Rischio elevato emerso dal Bi-test: fare o no la villocentesi?
La decisione di sottoporsi o non a villocentesi spetta alla donna, che dovrebbe prenderla dopo aver riflettuto su quale sia la propria priorità: evitare il rischio a cui espone l'indagine oppure avere certezze maggiori sulla salute del feto.
Una domanda di: Barbara
Salve dottoressa, ho 39 anni, alle 12^ settimana ho fatto il NIPT test con risultati di basso rischio (offerto gratuitamente dalla regione Emilia Romagna) e il test combinato che è risultato ad alto rischio trisomia 21 con valore 1:216 , translucenza normale 1:2. Mi consigliano villocentesi ma io non so se me la sento di sottopormi a un esame così invasivo e rischioso. Mi può dare un consiglio? Grazie mille in anticipo.

Faustina Lalatta
Gentile signora Barbara, il suo quesito è tutt’altro che banale! Vediamo insieme perché. Come quasi tutte le gestanti che non hanno specifici fattori di rischio, anche lei ha deciso di sottoporsi allo screening non invasivo del primo trimestre. Con questa procedura ha ottenuto una definizione del rischio che il nascituro presenti una delle principali e più frequenti anomalie cromosomiche (NIPT) o che presenti una o più malformazioni gravi (Bi-test). Questi due accertamenti sono andati bene entrambi, sebbene i valori del Bi-test, a causa dei parametri biochimici e della sua fascia di età, abbiano definito un valore (1/250) meno rassicuranti del previsto. O di quanto lei si aspettava di ottenere. Cosa accade ora? Lei è costretta ad esprimere un giudizio e a intraprendere una scelta. Il giudizio consiste nel valutare se questi parametri probabilistici (basso rischio della NIPT e rischio elevato del Bi-test) le consentono per essere serena. La decisione consiste nel decidere come completare il percorso della valutazione fetale. Da un lato si prospetta la procedura invasiva che, pur esponendo la gravidanza ad una probabilità di perdita fetale (anche se bassa), le può dare una diagnosi cromosomica completa, dall’altro si prospetta il controllo ecografico. Cioè la prosecuzione del percorso non invasivo. Questo percorso non può fornire mai una diagnosi definitiva, ma può identificare segni sospetti che suggerirebbero di effettuare un prelievo invasivo per eseguire approfondimenti.
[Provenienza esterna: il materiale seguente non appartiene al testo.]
(** What can reach the server once it is constructed: a message on one of
    the subscriptions, the mesh timer, a service call, or a call of the
    public [clear].  The constructor subscribes to the freespace topic only
    when [use_freespace_pointcloud_] is set; without the subscription a
    message on that topic reaches no callback.  An exception that leaves a
    pointcloud callback is thrown before the callback has changed anything;
    a run goes on behind it as if the caller had caught it. *)
Inductive Request :=
  | Req_pointcloud (s : Stream) (pointcloud_msg : PointCloud2)
  | Req_update_mesh_timer
  | Req_generate_mesh
  | Req_save_map (request : FilePathRequest)
  | Req_load_map (request : FilePathRequest)
  | Req_clear.

Definition subscribed (s : Stream) (w : World) : bool :=
  match s with
  | Primary => true
  | Freespace => use_freespace_pointcloud_ (config w)
  end.

Definition handle (req : Request) (w : World) : World :=
  match req with
  | Req_pointcloud s pointcloud_msg =>
      if subscribed s w then exec (deliver s pointcloud_msg) w else w
  | Req_update_mesh_timer => exec updateMeshEvent w
  | Req_generate_mesh => exec generateMeshCallback w
  | Req_save_map request => exec (saveMapCallback request) w
  | Req_load_map request => exec (loadMapCallback request) w
  | Req_clear => exec clear w
  end.

Definition run (reqs : list Request) (w : World) : World :=
  fold_left (fun w req => handle req w) reqs w.

(** The server right after construction: an empty map, an empty mesh, the
    two statics at the default [ros::Time]. *)
Definition TsdfServer_new (cfg : Config) (tf : Transformer)
    (integrator : TsdfIntegrator) (fs : FileSystem) : World :=
  mkWorld cfg tf ∅ integrator ∅ Time_zero Time_zero fs [].

(** ** Reading a trace *)

(** What a call added to the trace: the events of [w'] behind those of
    [w]. *)
Definition emitted (w w' : World) : list Event :=
  drop (length (trace w)) (trace w').

(** The calls of the integrator in a trace, each with its points, its
    colours and its role flag; the publications, each with its topic and its
    frame; the transforms handed to the hook for the new pose. *)
Definition integrations_of (events : list Event)
    : list (Pointcloud * Colors * bool) :=
  omap (fun e => match e with
                 | Ev_integratePointCloud _ points_C colors flag =>
                     Some (points_C, colors, flag)
                 | _ => None
                 end) events.

Definition publications_of (events : list Event) : list (string * string) :=
  omap (fun e => match e with
                 | Ev_publish topic frame _ => Some (topic, frame)
                 | _ => None
                 end) events.

Definition lookups_of (events : list Event) : list (string * string * Time) :=
  omap (fun e => match e with
                 | Ev_lookupTransform from_frame to_frame timestamp _ =>
                     Some (from_frame, to_frame, timestamp)
                 | _ => None
                 end) events.

(** A point all of whose coordinates are finite. *)
Definition finite_point (p : Point) : bool :=
  Float32.isfinite (px p) && Float32.isfinite (py p)
  && Float32.isfinite (pz p).

(** The topics that the constructor advertises (lines 30-41). *)
Definition advertised_topics : list string :=
  ["mesh"; "surface_pointcloud"; "tsdf_pointcloud"; "occupied_nodes";
   "tsdf_slice"].

(** An integrator call with finite points only and as many colours as
    points; a publication on an advertised topic with the given frame. *)
Definition well_formed_integration (call : Pointcloud * Colors * bool)
    : bool :=
  forallb finite_point call.1.1
  && (length call.1.1 =? length call.1.2)%nat.

Definition expected_publication (frame : string) (pub : string * string)
    : bool :=
  existsb (String.eqb pub.1) advertised_topics && String.eqb pub.2 frame.

Definition is_pointcloud_request (req : Request) : bool :=
  match req with
  | Req_pointcloud _ _ => true
  | _ => false
  end.

(** A request whose stamp, if it has one, is before 2^31 seconds, and a
    server whose two [last_msg_time] are. *)
Definition early_request (req : Request) : bool :=
  match req with
  | Req_pointcloud _ pointcloud_msg =>
      Time_early (stamp (header pointcloud_msg))
  | _ => true
  end.

Definition early_world (w : World) : bool :=
  Time_early (insertPointcloud_last_msg_time w)
  && Time_early (insertFreespacePointcloud_last_msg_time w).

(** The diagnostic publications and log lines that close [insertPointcloud]
    (lines 258-271), for a given configuration and map. *)
Definition diagnostics (cfg : Config) (layer : Layer Voxels) : list Event :=
  (if publish_tsdf_info_ cfg
   then [Ev_publish "tsdf_pointcloud" (world_frame_ cfg)
           (Pub_tsdf_pointcloud layer);
         Ev_publish "surface_pointcloud" (world_frame_ cfg)
           (Pub_surface_pointcloud layer);
         Ev_publish "occupied_nodes" (world_frame_ cfg)
           (Pub_occupied_nodes layer)]
   else [])
  ++ (if publish_slices_ cfg
      then [Ev_publish "tsdf_slice" (world_frame_ cfg)
              (Pub_tsdf_slice layer 2 (slice_level_ cfg))]
      else [])
  ++ (if verbose_ cfg
      then [Ev_info Log_timings; Ev_info Log_layer_memory]
      else []).

End Server.

(** ** Choices that the constructor makes from its parameters *)

(** Lines 140-154: the colour mode for the value of the "color_mode"
    parameter. *)
Definition select_color_mode (color_mode : string) : ColorMode :=
  if String.eqb color_mode "color" || String.eqb color_mode "colors"
  then kColor
  else if String.eqb color_mode "height" then kHeight
  else if String.eqb color_mode "normals" then kNormals
  else if String.eqb color_mode "lambert" then kLambert
  else if String.eqb color_mode "lambert_color" then kLambertColor
  else kGray.

(** The integrator classes that the constructor can instantiate, and the
    integrator configuration: the one member that the constructor sets by
    itself, and all the others. *)
Inductive IntegratorClass :=
  SimpleTsdfIntegrator | MergedTsdfIntegrator | FastTsdfIntegrator.

Record IntegratorConfig (Settings : Type) := mkIntegratorConfig {
  enable_anti_grazing : bool;
  other_settings : Settings
}.
Arguments mkIntegratorConfig {Settings} _ _.
Arguments enable_anti_grazing {Settings} _.
Arguments other_settings {Settings} _.

(** [std::string::compare (...) == 0]. *)
Definition compare_is_zero (s1 s2 : string) : bool :=
  match String.compare s1 s2 with
  | Eq => true
  | _ => false
  end.

(** Lines 117-136: the integrator for the value of the "method"
    parameter, and the configuration it is constructed with. *)
Definition select_integrator {Settings : Type} (method : string)
    (integrator_config : IntegratorConfig Settings)
    : IntegratorClass * IntegratorConfig Settings :=
  if compare_is_zero method "simple"
  then (SimpleTsdfIntegrator, integrator_config)
  else if compare_is_zero method "merged"
  then (MergedTsdfIntegrator,
        mkIntegratorConfig false (other_settings integrator_config))
  else if compare_is_zero method "merged_discard"
  then (MergedTsdfIntegrator,
        mkIntegratorConfig true (other_settings integrator_config))
  else if compare_is_zero method "fast"
  then (FastTsdfIntegrator, integrator_config)
  else (SimpleTsdfIntegrator, integrator_config).

Arguments Float32.isfinite : simpl never.

(** ** The mesh integrator of the specification *)

(** Modelled from the spec: [MeshIntegrator<TsdfVoxel>::generateMesh] is
    defined in a header that is not among the sources.  The specification
    gives its contract: a pass includes every allocated block when
    [onlyDirtyBlocks] is false and the blocks currently marked dirty when it
    is true; it produces or updates the mesh of every included block from
    the voxel data of the map, and with [clearDirtyFlag] it clears the dirty
    flag of exactly the included blocks.  The meshing of one block from the
    voxel data, marching cubes in the library, is the parameter [extract]. *)
Definition pass_includes {V : Type} (only_mesh_updated_blocks : bool)
    (blk : Block V) : bool :=
  negb only_mesh_updated_blocks || updated blk.

Definition spec_generateMesh {V Msh : Type}
    (extract : gmap BlockIndex V -> BlockIndex -> Msh)
    (only_mesh_updated_blocks clear_updated_flag : bool)
    (layer : Layer V) (mesh : MeshLayer Msh) : Layer V * MeshLayer Msh :=
  let voxel_data := voxels <$> layer in
  let regenerated :=
    map_imap (fun idx blk =>
                if pass_includes only_mesh_updated_blocks blk
                then Some (extract voxel_data idx) else None) layer in
  let layer' :=
    if clear_updated_flag
    then (fun blk => if pass_includes only_mesh_updated_blocks blk
                     then mkBlock (voxels blk) false else blk) <$> layer
    else layer in
  (layer', regenerated ∪ mesh).

(** ** A concrete set of collaborators

    Small stand-ins on which the server can be run: a transformer that
    knows the frame "camera" only, a message format of three words per
    point, an integrator that counts the points it was given into the block
    at the origin, the mesh integrator of the specification, and a file
    system in which nothing below "/ro/" can be written. *)
Module Demo.

Fixpoint points_of_words (words : list Z) : list PointXYZRGB :=
  match words with
  | wx :: wy :: wz :: rest =>
      mkPointXYZRGB wx wy wz 0 0 0 255 :: points_of_words rest
  | _ => []
  end.

Definition writable (path : string) : bool :=
  negb (String.prefix "/ro/" path).

Definition origin : BlockIndex := (0, 0, 0).

Definition extract (voxel_data : gmap BlockIndex Z) (idx : BlockIndex) : Z :=
  default 0 (voxel_data !! idx).

#[global] Instance carriers : Carriers := {|
  Transformation := Z;
  Transformer := unit;
  TsdfIntegrator := nat;
  Voxels := Z;
  Mesh := Z;
  FileSystem := gmap string (gmap BlockIndex Z)
|}.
Il rischio residuo che il nascituro abbia un difetto congenito al termine dei controlli non invasivi normali è circa il 2%. Il rischio residuo dopo la normalità della diagnosi citogenetica invasiva ed ecografica è circa 1%. Come vede non vi sono differenze clamorose. Quindi è una scelta che può affrontare anche senza aver bisogno di un mio consiglio. Ascoltando il suo desiderio di sicurezza e valutando se si vuole o no accettare una certa incognita. Cordiali saluti.